Laryngeal carcinoma is the predominant kind of tumor seen under the category of head and neck malignancies. LncRNA MIR600HG affects tumor morphology in numerous cancer types. However, the function of MIR600HG in laryngeal cancer remains unclear. Protein and gene expressions were analyzed by using western blot and quantitative real time polymerase chain reaction. Cells proliferation and migration were evaluated by EdU and transwell assays. Flow cytometry was performed to detect cells apoptosis. The interaction between MIR600HG or B-cell translocation gene 2 (BTG2) and miR-424-5p was analyzed by dual luciferase reporter assay and RNA immunoprecipitation. The expression of MIR600HG in laryngeal cancer tissues was lower than that in normal tissues, and low expression of MIR600HG was associated with poor prognosis in laryngeal cancer. Furthermore, overexpression of MIR600HG resulted in a reduction in cellular proliferation and the promotion of apoptosis in both HEp-2 and Tu-212. Mechanically, miR-424-5p was a direct target of MIR600HG, and overexpression of MIR600HG reduced miR-424-5p expression.
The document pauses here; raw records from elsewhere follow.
(** * AI Safety Command Center: anomaly classifier and incident manager

  A shallow embedding of the detection rule set
  (datadog-integration/anomaly-detector.js), of the Kafka producer
  (kafka-integration/producer.js) and of the incident manager
  (incident-manager.js), with the properties of the specification
  stated and settled against them; then of the HTTP routes that call
  the incident manager (server.js) and of the Kafka consumer that
  posts to Datadog (consumer.js), with further properties of the
  code.

  Modelling conventions.
  - A JavaScript number is a rational ([Q]) and arithmetic is exact,
    where the code computes in binary64 and rounds the result of
    every operation; NaN and the infinities are left out.  The two
    agree on comparisons of given numbers with 50, 30000 and the like,
    on counts, and at values such as a baseline of 1000.  What is
    stated of a quantity that the code computes is therefore stated so
    that this rounding cannot decide it: with a margin at a threshold,
    up to a tolerance for a mean, without a direction at a tie.
  - A property that may be [undefined] is an [option]; a number
    property holds a number or is undefined, [null] is left out.
  - A text is a [string] of ASCII characters; [toLowerCase] and the
    regular-expression classes act on ASCII.  The statements that
    read the two rules on texts as containment ask for
    [Text.is_ascii].  A text property holds a string or is undefined;
    what [detectPII] does with another value is
    [Detector.detectPII_other].
  - A regular expression created with the [g] flag is a stateful
    object: [test] reads and writes its [lastIndex].  That state is
    threaded explicitly.
  - The asynchronous functions are run one call at a time, in a monad
    of state and exceptions; a [throw] keeps the mutations done so
    far, as in JavaScript.
  - The transport is a script of what the coming calls of
    [producer.send] do: resolve, or reject with an error.
  - [uuidv4()] gives identifiers that were never given before; a
    time is a number of milliseconds. *)

From Stdlib Require Import List String Ascii Bool Arith PeanoNat ZArith Lia.
From Stdlib Require Import QArith Qround Qabs Qminmax Lqa Permutation.
From Stdlib Require Import Sorted.
Import ListNotations.
(** X6.  At most one prediction of a new last word is in flight at any
    time, and [isPredicting] is set exactly while there is one: this
    holds at the first render and every event keeps it, whatever the
    order in which fetches complete. *)
Theorem one_prediction_in_flight :
  (∀ es : list Event,
     let s := run_events es mounted in
     (predictions (pending s) <= 1)%nat
     ∧ (isPredicting s = true ↔ predictions (pending s) = 1%nat))
  ∧ (∀ (e : Event) (s : State),
       one_prediction s → one_prediction (dispatch e s)).
Proof.
  split; [|apply dispatch_one_prediction].
  intros es s.
  assert (H : one_prediction s).
  { apply run_events_one_prediction. reflexivity. }
  unfold one_prediction in H. rewrite H.
  destruct (isPredicting s); split; try lia; split; intros; congruence.
Qed.

Lemma one_prediction_in_flight_witness :
  one_prediction (dispatch (RightMouseMove 70) mounted).
Proof.
  exact (proj2 one_prediction_in_flight (RightMouseMove 70) mounted eq_refl).
Defined.

(** ** The sentence and the cursor *)

Lemma run_grows c e r s :
  (∀ r s, js_length (words s) <= js_length (words (e r s))) →
  js_length (words s) <= js_length (words (run c e r s)).
Proof. intros H. unfold run. destruct c; [apply H|lia]. Qed.

Lemma write_word_grows i v prev :
  js_length prev <= js_length (write_word i v prev).
Proof. unfold write_word. case_bool_decide; [lia|apply js_length_set]. Qed.

Lemma effect_variation_grows r s :
  js_length (words s) <= js_length (words (effect_variation r s)).
Proof.
  unfold effect_variation. split_conditions; simpl; try lia.
  apply write_word_grows.
Qed.

Lemma flush_grows p r : js_length (words r) <= js_length (words (flush p r)).
Proof.
  unfold flush, flush_with. cbv zeta.
  rewrite (run_frame words) by (intros; apply effect_predict_frame).
  rewrite (run_frame words) by (intros; apply effect_navigation_frame).
  etransitivity; [|apply run_grows, effect_variation_grows].
  rewrite (run_frame words) by (intros; apply effect_reset_frame). lia.
Qed.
Furthermore, BTG2 was a target gene of miR-424-5p and miR-424-5p upregulation suppressed the expression of BTG2. In addition, overexpression of BTG2 inhibited laryngeal cancer progression, whereas MIR600HG knockdown or miR-424-5p overexpression reversed the role of BTG2. This work suggested that MIR600HG represses laryngeal tumor development by regulating the miR-424-5p/BTG2 axis, which provides new molecules for early diagnosis of laryngeal cancer in the future.